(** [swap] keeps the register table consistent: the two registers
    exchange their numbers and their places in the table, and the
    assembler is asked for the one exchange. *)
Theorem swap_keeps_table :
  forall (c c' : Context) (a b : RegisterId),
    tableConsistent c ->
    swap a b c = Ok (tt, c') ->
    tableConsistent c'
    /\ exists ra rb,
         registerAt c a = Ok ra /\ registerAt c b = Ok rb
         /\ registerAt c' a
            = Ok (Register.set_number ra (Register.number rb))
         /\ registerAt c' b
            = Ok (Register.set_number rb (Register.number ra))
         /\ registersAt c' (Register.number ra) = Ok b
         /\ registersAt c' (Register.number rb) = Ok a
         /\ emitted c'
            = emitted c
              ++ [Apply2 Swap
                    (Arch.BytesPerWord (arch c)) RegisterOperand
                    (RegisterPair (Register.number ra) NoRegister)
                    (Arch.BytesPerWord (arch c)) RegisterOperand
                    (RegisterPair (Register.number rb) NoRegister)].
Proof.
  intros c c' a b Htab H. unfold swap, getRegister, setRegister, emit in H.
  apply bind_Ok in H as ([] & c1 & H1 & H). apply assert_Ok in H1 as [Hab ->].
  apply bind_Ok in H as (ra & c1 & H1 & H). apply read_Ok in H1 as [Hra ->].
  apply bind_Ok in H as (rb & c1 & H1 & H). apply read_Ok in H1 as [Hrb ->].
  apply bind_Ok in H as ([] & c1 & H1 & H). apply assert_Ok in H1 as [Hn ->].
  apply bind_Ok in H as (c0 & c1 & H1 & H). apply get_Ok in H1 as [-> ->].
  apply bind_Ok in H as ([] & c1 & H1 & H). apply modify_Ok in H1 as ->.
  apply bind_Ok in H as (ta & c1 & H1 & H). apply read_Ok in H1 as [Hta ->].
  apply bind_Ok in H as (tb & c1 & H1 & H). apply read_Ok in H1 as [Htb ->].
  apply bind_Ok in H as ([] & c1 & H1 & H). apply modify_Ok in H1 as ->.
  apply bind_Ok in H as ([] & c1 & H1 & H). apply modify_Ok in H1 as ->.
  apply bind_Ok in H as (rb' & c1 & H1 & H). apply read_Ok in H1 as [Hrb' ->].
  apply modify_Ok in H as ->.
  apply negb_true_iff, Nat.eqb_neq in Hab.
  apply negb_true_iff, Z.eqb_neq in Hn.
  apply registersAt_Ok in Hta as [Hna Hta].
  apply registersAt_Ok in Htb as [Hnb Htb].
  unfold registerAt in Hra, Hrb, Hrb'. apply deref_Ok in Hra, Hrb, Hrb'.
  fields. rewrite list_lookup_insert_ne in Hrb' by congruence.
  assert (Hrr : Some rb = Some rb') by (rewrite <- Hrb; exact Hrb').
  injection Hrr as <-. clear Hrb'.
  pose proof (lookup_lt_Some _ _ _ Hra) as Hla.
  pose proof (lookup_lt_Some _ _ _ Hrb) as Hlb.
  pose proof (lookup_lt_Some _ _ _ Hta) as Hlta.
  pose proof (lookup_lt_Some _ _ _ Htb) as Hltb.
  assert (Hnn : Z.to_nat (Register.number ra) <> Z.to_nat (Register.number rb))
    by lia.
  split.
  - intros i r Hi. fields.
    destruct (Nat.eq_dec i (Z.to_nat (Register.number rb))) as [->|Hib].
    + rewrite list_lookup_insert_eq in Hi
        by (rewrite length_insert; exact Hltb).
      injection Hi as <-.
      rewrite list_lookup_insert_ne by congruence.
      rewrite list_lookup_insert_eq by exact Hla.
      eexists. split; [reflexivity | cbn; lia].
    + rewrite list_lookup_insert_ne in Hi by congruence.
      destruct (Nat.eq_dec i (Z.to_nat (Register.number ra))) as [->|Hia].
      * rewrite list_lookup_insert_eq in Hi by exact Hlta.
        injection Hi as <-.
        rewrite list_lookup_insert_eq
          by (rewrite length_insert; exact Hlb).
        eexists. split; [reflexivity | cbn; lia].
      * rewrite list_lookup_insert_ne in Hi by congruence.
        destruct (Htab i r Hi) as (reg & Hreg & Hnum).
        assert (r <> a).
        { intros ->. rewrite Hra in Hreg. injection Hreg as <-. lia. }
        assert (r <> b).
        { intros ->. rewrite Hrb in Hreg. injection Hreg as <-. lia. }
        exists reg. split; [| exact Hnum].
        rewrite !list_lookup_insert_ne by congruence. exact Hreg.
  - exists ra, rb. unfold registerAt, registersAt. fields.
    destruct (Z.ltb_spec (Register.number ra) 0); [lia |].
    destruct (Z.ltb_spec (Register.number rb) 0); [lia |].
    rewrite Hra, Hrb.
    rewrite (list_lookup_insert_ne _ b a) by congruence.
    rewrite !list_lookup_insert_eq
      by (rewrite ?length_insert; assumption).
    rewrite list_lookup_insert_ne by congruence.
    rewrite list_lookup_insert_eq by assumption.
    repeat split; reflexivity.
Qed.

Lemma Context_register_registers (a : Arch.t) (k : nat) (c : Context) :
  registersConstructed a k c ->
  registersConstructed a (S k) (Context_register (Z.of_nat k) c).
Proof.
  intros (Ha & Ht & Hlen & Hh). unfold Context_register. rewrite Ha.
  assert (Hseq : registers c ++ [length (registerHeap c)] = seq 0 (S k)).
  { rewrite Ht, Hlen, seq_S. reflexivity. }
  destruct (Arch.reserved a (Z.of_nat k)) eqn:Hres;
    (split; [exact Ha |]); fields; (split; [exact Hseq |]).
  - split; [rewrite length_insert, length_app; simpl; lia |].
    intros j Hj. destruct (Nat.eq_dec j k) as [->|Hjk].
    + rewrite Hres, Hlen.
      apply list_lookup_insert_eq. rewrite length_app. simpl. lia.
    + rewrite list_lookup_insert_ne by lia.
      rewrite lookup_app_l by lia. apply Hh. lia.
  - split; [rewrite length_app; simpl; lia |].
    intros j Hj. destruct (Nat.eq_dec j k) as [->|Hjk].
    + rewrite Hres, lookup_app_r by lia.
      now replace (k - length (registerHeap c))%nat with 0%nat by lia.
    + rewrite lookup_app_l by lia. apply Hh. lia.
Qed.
──────
WHAT THE EXERCISE ASKS:
Retype the first line of the entries and every line after it, please, through the line that contains "tableConsistent c ->". Add nothing.

RESULT:
(** [swap] keeps the register table consistent: the two registers
    exchange their numbers and their places in the table, and the
    assembler is asked for the one exchange. *)
Theorem swap_keeps_table :
  forall (c c' : Context) (a b : RegisterId),
    tableConsistent c ->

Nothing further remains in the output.